那麼,我們如何面對這些AI技術帶來的倫理問題?譬如,當自動駕駛系統導致事故發生時,應該如何歸責?講師們透過「人工智慧倫理學」網站的測驗來幫助同學思考,當事故不可避免,自駕車的AI系統要如何選擇?不論選擇保護乘客或是保護路人,都在在體現了地方社會的道德範疇,以及根據道德範疇形成的個人的價值判斷。更仔細地說,AI系統根據這些判斷所架構的程式、資料,去形成它可以判斷與不可判斷的界線,因此AI系統在現實社會中運作時往往會發生問題,因為並非所有現實世界的事物都貼合系統背後預設的規則與資料基礎。例如2014年的「塔利案」,警察根據人臉辨識系統找尋歹徒,但卻因為系統辨識錯誤而錯傷無辜;2005年的「伊布拉馨案」,美國機場的AI系統發現一位馬來西亞裔的女性工程師與恐怖組織有連結而將其攔下,她的護照因此被作廢。

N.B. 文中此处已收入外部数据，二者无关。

Lemma peek_app s e : s <> [] -> mbtiles.peek (s ++ e) = mbtiles.peek s.
Proof. destruct s; [congruence|reflexivity]. Qed.

Lemma numeral_head s :
  mbtiles.numeral s ->
  mbtiles.isDigit (mbtiles.peek s) = true.
Proof.
  intros (Hne & Hs & _). destruct s as [|c s]; [congruence|].
  inversion Hs; assumption.
Qed.

(** [parsePart<1>] takes a decimal numeral off the front. *)
Lemma parsePart_numeral p v0 rest v :
  mbtiles.parsePart 1 p v0 = (Some rest, v) <->
  exists s,
    p = s ++ rest /\ mbtiles.numeral s /\
    mbtiles.isDigit (mbtiles.peek rest) = false /\
    v = wrap32 (mbtiles.value_of s).
Proof.
  unfold mbtiles.parsePart, mbtiles.parsePartImpl. split.
  - intros H.
    destruct (Ascii.eqb (mbtiles.peek p) mbtiles.dash
              || Ascii.eqb (mbtiles.peek p) mbtiles.plus); [discriminate|].
    destruct (digits_stop p) as (s & e & -> & Hs & He).
    rewrite (digits_run s e 0 0 Hs He eq_refl) in H.
    rewrite Z.mul_0_l, !Z.add_0_l in H.
    destruct (Z.of_nat (List.length s) <? 1) eqn:Hlen; [discriminate|].
    apply Z.ltb_ge in Hlen.
    assert (Hne : s <> []) by (intros ->; cbn in Hlen; lia).
    rewrite (peek_app s e Hne) in H.
    destruct (Ascii.eqb (mbtiles.peek s) mbtiles.digit0
              && (Z.of_nat (List.length s) >? 1)) eqn:Hp; [discriminate|].
    injection H as <- <-.
    exists s. repeat split; try assumption.
    intros H0. apply andb_false_iff in Hp. destruct Hp as [Hp|Hp].
    + rewrite H0, Ascii.eqb_refl in Hp. discriminate.
    + rewrite Z.gtb_ltb in Hp. apply Z.ltb_ge in Hp. lia.
  - intros (s & -> & Hnum & He & ->).
    pose proof (numeral_head s Hnum) as Hhead.
    destruct Hnum as (Hne & Hs & Hzero).
    rewrite (peek_app s rest Hne).
    assert (Hd : Ascii.eqb (mbtiles.peek s) mbtiles.dash = false).
    { apply Ascii.eqb_neq.
      apply (isDigit_not _ mbtiles.dash eq_refl Hhead). }
    assert (Hpl : Ascii.eqb (mbtiles.peek s) mbtiles.plus = false).
    { apply Ascii.eqb_neq.
      apply (isDigit_not _ mbtiles.plus eq_refl Hhead). }
    rewrite Hd, Hpl. cbn [orb].
    rewrite (digits_run s rest 0 0 Hs He eq_refl).
    rewrite Z.mul_0_l, !Z.add_0_l.
    assert (Hlen : (Z.of_nat (List.length s) <? 1) = false).
    { apply Z.ltb_ge. destruct s; [congruence|cbn [List.length]; lia]. }
    rewrite Hlen.
    destruct (Ascii.eqb (mbtiles.peek s) mbtiles.digit0) eqn:H0; [|reflexivity].
    apply Ascii.eqb_eq in H0. rewrite (Hzero H0). reflexivity.
Qed.

(** A part that does not start with a digit is refused, and the value is
    zero or untouched. *)
Lemma parsePart_no_digit p :
  mbtiles.isDigit (mbtiles.peek p) = false ->
  mbtiles.parsePart 1 p 0 = (None, 0).
Proof.
  intros H. unfold mbtiles.parsePart, mbtiles.parsePartImpl.
  destruct (Ascii.eqb (mbtiles.peek p) mbtiles.dash
            || Ascii.eqb (mbtiles.peek p) mbtiles.plus); [reflexivity|].
  pose proof (digits_run [] p 0 0 (Forall_nil _) H eq_refl) as Hrun.
  cbn [app] in Hrun. rewrite Hrun. reflexivity.
Qed.

Lemma parse_accepts sz sc sr rest z0 c0 r0 :
  mbtiles.numeral sz -> mbtiles.numeral sc -> mbtiles.numeral sr ->
  mbtiles.peek rest = mbtiles.NUL ->
  mbtiles.parse (sz ++ mbtiles.dash :: sc ++ mbtiles.dash :: sr ++ rest) z0 c0 r0
  = (true, (wrap32 (mbtiles.value_of sz), wrap32 (mbtiles.value_of sc),
            wrap32 (mbtiles.value_of sr))).
Proof.
  intros Hsz Hsc Hsr Hend. unfold mbtiles.parse.
  assert (H1 : mbtiles.parsePart 1
                 (sz ++ mbtiles.dash :: sc ++ mbtiles.dash :: sr ++ rest) z0
               = (Some (mbtiles.dash :: sc ++ mbtiles.dash :: sr ++ rest),
                  wrap32 (mbtiles.value_of sz))).
  { apply parsePart_numeral. exists sz.
    split; [reflexivity|split; [assumption|split; reflexivity]]. }
  rewrite H1. cbn [mbtiles.peek tl]. rewrite Ascii.eqb_refl. cbn [negb].
  assert (H2 : mbtiles.parsePart 1 (sc ++ mbtiles.dash :: sr ++ rest) c0
               = (Some (mbtiles.dash :: sr ++ rest),
                  wrap32 (mbtiles.value_of sc))).
  { apply parsePart_numeral. exists sc.
    split; [reflexivity|split; [assumption|split; reflexivity]]. }
  rewrite H2. cbn [mbtiles.peek tl]. rewrite Ascii.eqb_refl. cbn [negb].
  assert (H3 : mbtiles.parsePart 1 (sr ++ rest) r0
               = (Some rest, wrap32 (mbtiles.value_of sr))).
  { apply parsePart_numeral. exists sr.
    split; [reflexivity|split; [assumption|split; [|reflexivity]]].
    rewrite Hend. reflexivity. }
  rewrite H3, Hend. reflexivity.
Qed.

(** X15. [parse] accepts exactly the strings [zoom-col-row] of three
    decimal numerals followed by the end of the string: each numeral has
    at least one digit, no sign and no zero in front of other digits.
    The three values are the numbers the numerals denote, reduced modulo
    2^32: a numeral that does not fit an [unsigned int] is accepted. *)
Theorem X15_parse_grammar p z0 c0 r0 z c r :
  mbtiles.parse p z0 c0 r0 = (true, (z, c, r)) <->
  exists sz sc sr rest,
    p = sz ++ mbtiles.dash :: sc ++ mbtiles.dash :: sr ++ rest /\
    mbtiles.numeral sz /\ mbtiles.numeral sc /\ mbtiles.numeral sr /\
    mbtiles.peek rest = mbtiles.NUL /\
    z = wrap32 (mbtiles.value_of sz) /\
    c = wrap32 (mbtiles.value_of sc) /\
    r = wrap32 (mbtiles.value_of sr).
Proof.
  unfold mbtiles.parse. split.
  - intros H.
    destruct (mbtiles.parsePart 1 p z0) as [[p1|] z1] eqn:H1; [|discriminate].
    apply parsePart_numeral in H1. destruct H1 as (sz & -> & Hsz & _ & ->).
    destruct (Ascii.eqb (mbtiles.peek p1) mbtiles.dash) eqn:Hd1; [|discriminate].
    cbn [negb] in H. apply Ascii.eqb_eq in Hd1.
    destruct p1 as [|d1 p1]; [discriminate Hd1|]. cbn in Hd1. subst d1.
    cbn [tl] in H.
    destruct (mbtiles.parsePart 1 p1 c0) as [[p2|] c1] eqn:H2; [|discriminate].
    apply parsePart_numeral in H2. destruct H2 as (sc & -> & Hsc & _ & ->).
    destruct (Ascii.eqb (mbtiles.peek p2) mbtiles.dash) eqn:Hd2; [|discriminate].
    cbn [negb] in H. apply Ascii.eqb_eq in Hd2.
    destruct p2 as [|d2 p2]; [discriminate Hd2|]. cbn in Hd2. subst d2.
    cbn [tl] in H.
    destruct (mbtiles.parsePart 1 p2 r0) as [[p3|] r1] eqn:H3; [|discriminate].
    apply parsePart_numeral in H3. destruct H3 as (sr & -> & Hsr & _ & ->).
    injection H as Hend <- <- <-. apply Ascii.eqb_eq in Hend.
    exists sz, sc, sr, p3. split; [reflexivity|].
    do 3 (split; [assumption|]). split; [exact Hend|]. repeat split.
  - intros (sz & sc & sr & rest & -> & Hsz & Hsc & Hsr & Hend & -> & -> & ->).
    now apply parse_accepts.
Qed.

學生與講師一起討論AI的使用目標與規範。(周嘉慧 攝)

從人類本質思考如何與AI共處

兩位講師透過上述這些AI技術運用所導致的衝突案例,不論是自駕車或是人臉辨識所引發的道德判斷和倫理上的問題,或是這些問題所引發的責任歸屬,來引導同學進行思考,這些思考並非要導出所謂的正確答案,而是釐清AI技術背後的運作邏輯,也就是技術所依據的道德與倫理基礎。

既然身處於當代社會的人們已經無法逃脫AI技術的網絡,就必須學會與它相處。前面提到的AI之於人們的社會生活都是作為工作的客體存在,但隨著科技的演進,AI技術已能利用既有的架構基礎去進行具有創意性的行為,可部分取代過去只能由人類智能來完成的工作,幾乎能夠將之視為主體,面對這種情況,必須時時思考的問題是:應該如何不被這項科技物取代?或是如何避免自己愈來愈像AI?講師透過這樣的開放式問題,引導同學重新思考人類的本質是什麼,從而找到自己在科技社會自處的生活方式。

「AI值得我們擔心嗎?」講師們沒有給出答案,而是透過一層一層的開放式問題,誘發同學們進行思考,重新爬梳這些生活中的AI技術背後所包藏的價值預設與邏輯;而當AI技術發生倫理問題時,我們應該深入問題的裡層,箇中其實呈現了現實社會的道德規範的矛盾。透過這些思考,我們才真正具有能動性去重新架構自己與AI技術的互動方式。